**Dataset extract:**
Lemma is_explorer_file_view_length (hdc : HDC) (m : Machine W) :
  (1 <= length (events (util.is_explorer_file_view api hdc m)) <= 8)%nat.
Proof.
  rewrite is_explorer_file_view_run. cbv zeta.
  destruct (_ =? NULL); [cbn; lia |].
  destruct (_ || _); [cbn; lia |].
  pose proof (parent_loop_length 3 (WindowFromDC api (world m) hdc)
                (class_buffer api (world m) []
                              (WindowFromDC api (world m) hdc)) m) as H.
  destruct (util.parent_loop api 3 _ _ m) as [[b m'] t].
  unfold events in *. cbn [snd length] in *. lia.
Qed.

Lemma is_explorer_file_view_kinds (hdc : HDC) (m : Machine W) :
  forallb is_color_step (events (util.is_explorer_file_view api hdc m)) = true.
Proof.
  destruct (is_explorer_file_view_events api hdc m) as (t & -> & Ht).
  cbn [forallb is_color_step andb].
  apply forallb_forall. intros e He.
  pose proof (In_forallb_kind _ _ _ Ht He) as Hk.
  destruct e; cbn in Hk |- *; congruence.
Qed.

Lemma color_override_kinds (hdc : HDC) (m : Machine W) :
  forallb is_color_step (events (color_override api hdc m)) = true.
Proof.
  rewrite color_override_run. cbv zeta.
  pose proof (is_explorer_file_view_kinds hdc m) as Hfv.
  destruct (s_custom_color _); [| reflexivity].
  destruct (result (util.is_light_background _ _ _)); [reflexivity |].
  destruct (result (util.is_explorer_file_view _ _ _));
    unfold events at 1; cbn [snd forallb is_color_step andb];
    [rewrite forallb_app, Hfv; reflexivity | exact Hfv].
Qed.

Lemma color_override_length (hdc : HDC) (m : Machine W) :
  (length (events (color_override api hdc m)) <= 10)%nat.
Proof.
  rewrite color_override_run. cbv zeta.
  pose proof (is_explorer_file_view_length hdc m) as Hfv.
  destruct (s_custom_color _); [| cbn; lia].
  destruct (result (util.is_light_background _ _ _)); [cbn; lia |].
  destruct (result (util.is_explorer_file_view _ _ _));
    unfold events at 1; cbn [snd length]; rewrite ?length_app; cbn [length];
    lia.
Qed.

(** The trace of either replacement function, with each piece named. *)
Lemma run_call_trace (c : DrawCall) (m : Machine W) :
  let hdc := call_hdc c in
  let cf := util.change_font_in_struct (current_font api (world m) hdc) m in
  let font := result cf in
  let h := fst (CreateFontIndirectW api font (world m)) in
  let m1 := final (util.hdc_update_font api hdc m) in
  let run := run_call api c m in
  events run
  = [EvGetCurrentObject hdc (GetCurrentObject api (world m) hdc);
     EvGetObjectW (GetCurrentObject api (world m) hdc)]
    ++ events cf
    ++ [EvCreateFontIndirectW font h; EvSelectObject hdc h]
    ++ events (color_override api hdc m1)
    ++ [original_event c (result run); EvDeleteObject h].
Proof.
  intros hdc cf font h m1 run.
  pose proof (run_call_run api c m) as E. cbv zeta in E.
  fold hdc in E. fold m1 in E. fold run in E.
  pose proof (hdc_update_font_run api hdc m) as E0. cbv zeta in E0.
  fold cf in E0. fold font in E0. fold h in E0.
  assert (Hres : result run
                 = fst (original_fn api c
                          (world (final (color_override api hdc m1)))))
    by now rewrite E.
  rewrite <- Hres in E. rewrite E at 1. unfold events at 1. cbn [snd].
  rewrite E0. unfold events at 1, result at 1. cbn [fst snd util.m_handle].
  cbn [app]. rewrite <- app_assoc. reflexivity.
Qed.

End Trace.

(** ** What an intercepted call does and does not do *)

Lemma original_event_more_kinds (c : DrawCall) (r : INT) :
  is_SelectObject (original_event c r) = false
  /\ is_lifecycle (original_event c r) = false
  /\ is_Wh_Log (original_event c r) = false.
Proof. destruct c; repeat split. Qed.

Lemma filter_app_nil (p : Event -> bool) (a b : list Event) :
  filter p a = [] -> filter p b = [] -> filter p (a ++ b) = [].
Proof. intros Ha Hb. now rewrite filter_app, Ha, Hb. Qed.

(** X5. In each intercepted call [SelectObject] is called exactly once, to
    select the newly created font: the font that was selected before is
    never selected back.  The one [DeleteObject] of the call, on that same
    font, comes after this [SelectObject] and is the last call made. *)
Theorem new_font_selected_once_never_restored :
  forall (W : Type) (api : Win32 W) (c : DrawCall) (m : Machine W),
    let hdc := call_hdc c in
    let tr := events (run_call api c m) in
    let font := snd (result (util.hdc_update_font api hdc m)) in
    let h := fst (CreateFontIndirectW api font (world m)) in
    filter is_SelectObject tr = [EvSelectObject hdc h]
    /\ last_event tr = Some (EvDeleteObject h)
    /\ (exists pre post,
          tr = pre ++ EvSelectObject hdc h :: post
          /\ count is_DeleteObject pre = 0%nat
          /\ count is_DeleteObject post = 1%nat).
Proof.
  intros W api c m hdc tr font h.
  pose proof (run_call_trace api c m) as E. cbv zeta in E. fold hdc in E.
  pose proof (hdc_update_font_run api hdc m) as E0. cbv zeta in E0.
  assert (Hfont : font = result (util.change_font_in_struct
                                   (current_font api (world m) hdc) m))
    by (unfold font; now rewrite E0).
  rewrite <- Hfont in E. fold h in E. fold tr in E.
  pose proof (change_font_in_struct_pure
                (current_font api (world m) hdc) m) as [_ Hlog].
  pose proof (color_override_kinds api hdc
                (final (util.hdc_update_font api hdc m))) as Hcol.
  destruct (original_event_more_kinds c (result (run_call api c m)))
    as (Hos & _ & _).
  destruct (original_event_kinds c (result (run_call api c m)))
    as (_ & Hod & _).
  split; [| split].
  - rewrite E. rewrite !filter_app. cbn [filter is_SelectObject].
    rewrite (filter_none is_SelectObject is_Wh_Log) by (kinds || exact Hlog).
    rewrite (filter_none is_SelectObject is_color_step)
      by (kinds || exact Hcol).
    rewrite Hos. reflexivity.
  - rewrite E. unfold last_event. rewrite !rev_app_distr. reflexivity.
  - exists ([EvGetCurrentObject hdc (GetCurrentObject api (world m) hdc);
             EvGetObjectW (GetCurrentObject api (world m) hdc)]
            ++ events (util.change_font_in_struct
                         (current_font api (world m) hdc) m)
            ++ [EvCreateFontIndirectW font h]).
    exists (events (color_override api hdc
                      (final (util.hdc_update_font api hdc m)))
            ++ [original_event c (result (run_call api c m));
                EvDeleteObject h]).
    split; [| split].
    + rewrite E. rewrite <- !app_assoc. reflexivity.
    + rewrite !count_app, !count_cons, !count_nil.
      rewrite (count_none is_DeleteObject is_Wh_Log) by (kinds || exact Hlog).
      reflexivity.
    + rewrite !count_app, !count_cons, !count_nil.
      rewrite (count_none is_DeleteObject is_color_step)
        by (kinds || exact Hcol).
      rewrite Hod. reflexivity.
Qed.

Section HotPath.
Context {W : Type}.
Variable api : Win32 W.

Lemma run_calls_step (c : DrawCall) (cs : list DrawCall) (m : Machine W) :
  events (run_calls api (c :: cs) m)
  = events (run_call api c m)
    ++ events (run_calls api cs (final (run_call api c m)))
  /\ final (run_calls api (c :: cs) m)
     = final (run_calls api cs (final (run_call api c m))).
Proof.
  cbn [run_calls]. unfold bind.
  destruct (run_call api c m) as [[r m1] t1]. unfold final, events.
  cbn [fst snd].
  destruct (run_calls api cs m1) as [[u m2] t2]. split; reflexivity.
Qed.

Lemma run_call_lifecycle (c : DrawCall) (m : Machine W) :
  count is_lifecycle (events (run_call api c m)) = 0%nat.
Proof.
  rewrite run_call_trace. cbv zeta.
  pose proof (change_font_in_struct_pure
                (current_font api (world m) (call_hdc c)) m) as [_ Hlog].
  pose proof (color_override_kinds api (call_hdc c)
                (final (util.hdc_update_font api (call_hdc c) m))) as Hcol.
  destruct (original_event_more_kinds c (result (run_call api c m)))
    as (_ & Hol & _).
  rewrite !count_app, !count_cons, !count_nil.
  rewrite (count_none is_lifecycle is_Wh_Log) by (kinds || exact Hlog).
  rewrite (count_none is_lifecycle is_color_step) by (kinds || exact Hcol).
  rewrite Hol. reflexivity.
Qed.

**Task instructions:**
Return each line exactly, beginning at the start of the material above and ending at the line that includes "(** The trace", with both of those kept.

**Problem solution:**
Lemma is_explorer_file_view_length (hdc : HDC) (m : Machine W) :
  (1 <= length (events (util.is_explorer_file_view api hdc m)) <= 8)%nat.
Proof.
  rewrite is_explorer_file_view_run. cbv zeta.
  destruct (_ =? NULL); [cbn; lia |].
  destruct (_ || _); [cbn; lia |].
  pose proof (parent_loop_length 3 (WindowFromDC api (world m) hdc)
                (class_buffer api (world m) []
                              (WindowFromDC api (world m) hdc)) m) as H.
  destruct (util.parent_loop api 3 _ _ m) as [[b m'] t].
  unfold events in *. cbn [snd length] in *. lia.
Qed.

Lemma is_explorer_file_view_kinds (hdc : HDC) (m : Machine W) :
  forallb is_color_step (events (util.is_explorer_file_view api hdc m)) = true.
Proof.
  destruct (is_explorer_file_view_events api hdc m) as (t & -> & Ht).
  cbn [forallb is_color_step andb].
  apply forallb_forall. intros e He.
  pose proof (In_forallb_kind _ _ _ Ht He) as Hk.
  destruct e; cbn in Hk |- *; congruence.
Qed.

Lemma color_override_kinds (hdc : HDC) (m : Machine W) :
  forallb is_color_step (events (color_override api hdc m)) = true.
Proof.
  rewrite color_override_run. cbv zeta.
  pose proof (is_explorer_file_view_kinds hdc m) as Hfv.
  destruct (s_custom_color _); [| reflexivity].
  destruct (result (util.is_light_background _ _ _)); [reflexivity |].
  destruct (result (util.is_explorer_file_view _ _ _));
    unfold events at 1; cbn [snd forallb is_color_step andb];
    [rewrite forallb_app, Hfv; reflexivity | exact Hfv].
Qed.

Lemma color_override_length (hdc : HDC) (m : Machine W) :
  (length (events (color_override api hdc m)) <= 10)%nat.
Proof.
  rewrite color_override_run. cbv zeta.
  pose proof (is_explorer_file_view_length hdc m) as Hfv.
  destruct (s_custom_color _); [| cbn; lia].
  destruct (result (util.is_light_background _ _ _)); [cbn; lia |].
  destruct (result (util.is_explorer_file_view _ _ _));
    unfold events at 1; cbn [snd length]; rewrite ?length_app; cbn [length];
    lia.
Qed.

(** The trace of either replacement function, with each piece named. *)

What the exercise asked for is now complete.